The Arab scientist Alhazen is sometimes called the founder of optics. In the 1000’s, he wrote Kitāb al Manāzir (Book of Optics), an important book on the theory of light and its role in vision. But the steady development of modern optics did not begin until the 1600’s. At that time, the Italian scientist Galileo built telescopes to observe the planets and stars. Sir Isaac Newton, an English scientist, experimented with lenses and used a prism to break sunlight into its colors. In the Netherlands, the physicist Christiaan Huygens studied polarization and later proposed a theory of light as a wave.
In the early 1800’s, two physicists did much to confirm Huygens’s theory—Thomas Young of England and Augustin Fresnel of France. Young formulated the principle of the interference of light. Fresnel later developed a mathematical formula that supported this principle.

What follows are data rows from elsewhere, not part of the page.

(** [*http.Request], the fields the proxy reads or writes. [Header] is
    Go's [map[string][]string]. *)
Record Request : Type := mkRequest {
  URL_Path : string;
  RemoteAddr : string;
  Header : gmap string (list string)
}.

(** [http.Header.Set]: the values under [key] are replaced by the single
    [value]. Both keys the proxy sets are already in canonical MIME form,
    so the canonicalisation of [key] is the identity on them. *)
Definition Header_Set (key value : string)
    (h : gmap string (list string)) : gmap string (list string) :=
  <[key := [value]]> h.

(** [http.Header.Get]: the first value under [key], or the empty string. *)
Definition Header_Get (key : string) (h : gmap string (list string)) : string :=
  match h !! key with
  | Some (v :: _) => v
  | _ => ""
  end.

(** [http.Header.Values]: all values under [key]. *)
Definition Header_Values (key : string) (h : gmap string (list string)) : list string :=
  default [] (h !! key).

Definition set_Header (req : Request) (h : gmap string (list string)) : Request :=
  {| URL_Path := URL_Path req; RemoteAddr := RemoteAddr req; Header := h |}.

Definition http_StatusMovedPermanently : Z := 301%Z.

(** What a handler does to its [http.ResponseWriter]: the one call the
    program makes is [http.Redirect(w, r, url, code)]. *)
Record Response : Type := mkResponse {
  redirect_url : string;
  redirect_code : Z
}.

Definition http_Redirect (r : Request) (url : string) (code : Z) : Response :=
  {| redirect_url := url; redirect_code := code |}.

(** The two handlers the program serves: the reverse proxy towards the
    parsed backend URL, and the closure of the goroutine that redirects
    to [name]. *)
Inductive Handler : Type :=
| proxyHandler (backendURL : string)
| redirectHandler (name : string).

(** ** Threads, events and the world *)

Inductive Event : Type :=
| EvWhoIs (ipPort : string)            (* tailscale.WhoIs *)
| EvLog (line : string)                (* log.Printf *)
| EvStatus                             (* tailscale.Status *)
| EvSleep                              (* time.Sleep(time.Second) *)
| EvListen (addr : string) (opened : bool)   (* ts.Listen("tcp", addr) *)
| EvExpandSNIName (host : string)      (* tailscale.ExpandSNIName *)
| EvGo                                 (* go func() { ... }() *)
| EvServe (ln : Listener) (h : Handler).     (* http.Serve *)

Global Instance Listener_eq_dec : EqDecision Listener.
Proof. solve_decision. Defined.
Global Instance Handler_eq_dec : EqDecision Handler.
Proof. solve_decision. Defined.
Global Instance Event_eq_dec : EqDecision Event.
Proof. solve_decision. Defined.

(** How a thread ends: it returns [a], it dies in [log.Fatal] (which
    ends the process), or it stays in [http.Serve] for good. *)
Inductive Result (A : Type) : Type :=
| Done (a : A)
| Fatal (line : string)
| Serving.
Arguments Done {A} a.
Arguments Fatal {A} line.
Arguments Serving {A}.

(** A thread: the events it made, in order, and how it ended. *)
Definition Proc (A : Type) : Type := (list Event * Result A)%type.

Definition trace {A} (p : Proc A) : list Event := p.1.
Definition result {A} (p : Proc A) : Result A := p.2.

Global Instance Proc_ret : MRet Proc := λ A a, ([], Done a).
Global Instance Proc_bind : MBind Proc := λ A B f p,
  match p.2 with
  | Done a => let q := f a in (p.1 ++ q.1, q.2)
  | Fatal line => (p.1, Fatal line)
  | Serving => (p.1, Serving)
  end.
(** * OpenHMD Rift positional tracking: frame queues, delay slots, device time

    A shallow embedding of the bookkeeping code of
    [src/drv_oculus_rift/rift-sensor.c] and
    [src/drv_oculus_rift/rift-tracker.c], with the properties the
    specification states about it.

    Conventions of the embedding.
    - C integers are [Z]; the wrap-around of the unsigned types is written
      out with [u32] and [u64].  Overflow of a signed [int] and an access
      outside an array are undefined behaviour: the operation then yields
      [Undefined].  A failed [assert] yields [AssertFailed].
    - A fixed-size C array is a [list], read with [!!] and written with
      [<[ i := x ]>].
    - A pointer into the sensor's pool of capture frames is the index of the
      frame; [NULL] is [None]. *)

From Stdlib Require Import ZArith Lia List QArith.
From Stdlib.Strings Require Import Byte.
From stdpp Require Import base list.

Local Open Scope Z_scope.

(** ** C integers and outcomes *)

Definition u32 (z : Z) : Z := z mod 2 ^ 32.
Definition u64 (z : Z) : Z := z mod 2 ^ 64.
Definition INT_MAX : Z := 2 ^ 31 - 1.

(** What running a piece of C code amounts to: a result, an [assert] that
    failed, or undefined behaviour. *)
Inductive outcome (A : Type) : Type :=
| Done (a : A)
| AssertFailed
| Undefined.
Arguments Done {A} a.
Arguments AssertFailed {A}.
Arguments Undefined {A}.

Definition outcome_bind {A B} (f : A -> outcome B) (m : outcome A) : outcome B :=
  match m with
  | Done a => f a
  | AssertFailed => AssertFailed
  | Undefined => Undefined
  end.

#[global] Instance outcome_ret : MRet outcome := fun A a => Done a.
#[global] Instance outcome_mbind : MBind outcome := fun A B f m => outcome_bind f m.

(** [assert (b)] *)
Definition c_assert (b : bool) : outcome unit :=
  if b then Done tt else AssertFailed.

(** [a[i]] for a C array [a] and a C integer [i]. *)
Definition array_get {A} (a : list A) (i : Z) : outcome A :=
  if (i <? 0) then Undefined
  else match a !! Z.to_nat i with
       | Some x => Done x
       | None => Undefined
       end.

(** [a[i] = x] *)
Definition array_set {A} (a : list A) (i : Z) (x : A) : outcome (list A) :=
  if (i <? 0) then Undefined
  else if (Z.to_nat i <? length a)%nat then Done (<[Z.to_nat i := x]> a)
  else Undefined.

(** ** The bounded frame queue of rift-sensor.c *)

Module FrameQueue.

(** We need 4 capture buffers: 1 to be capturing into, 1 captured, in the
    fast analysis thread, 1 possibly undergoing long analysis, 1 pending
    long analysis. *)
Definition NUM_CAPTURE_BUFFERS : Z := 4.
Definition QUEUE_SIZE : Z := NUM_CAPTURE_BUFFERS + 1.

During the mid-1800’s, two French scientists, Armand H. L. Fizeau and Jean B. L. Foucault, made accurate measurements of the speed of light. At about the same time, the German scientists Robert Bunsen and Gustav Kirchhoff showed that chemical elements produce distinctive color bands of the spectrum. In 1864, the Scottish physicist James Clerk Maxwell introduced the electromagnetic theory of light. Such scientists as Albert A. Michelson of the United States, Frits Zernike of the Netherlands, and Dennis Gabor of the United Kingdom have won the Nobel Prize in physics for advances in optics.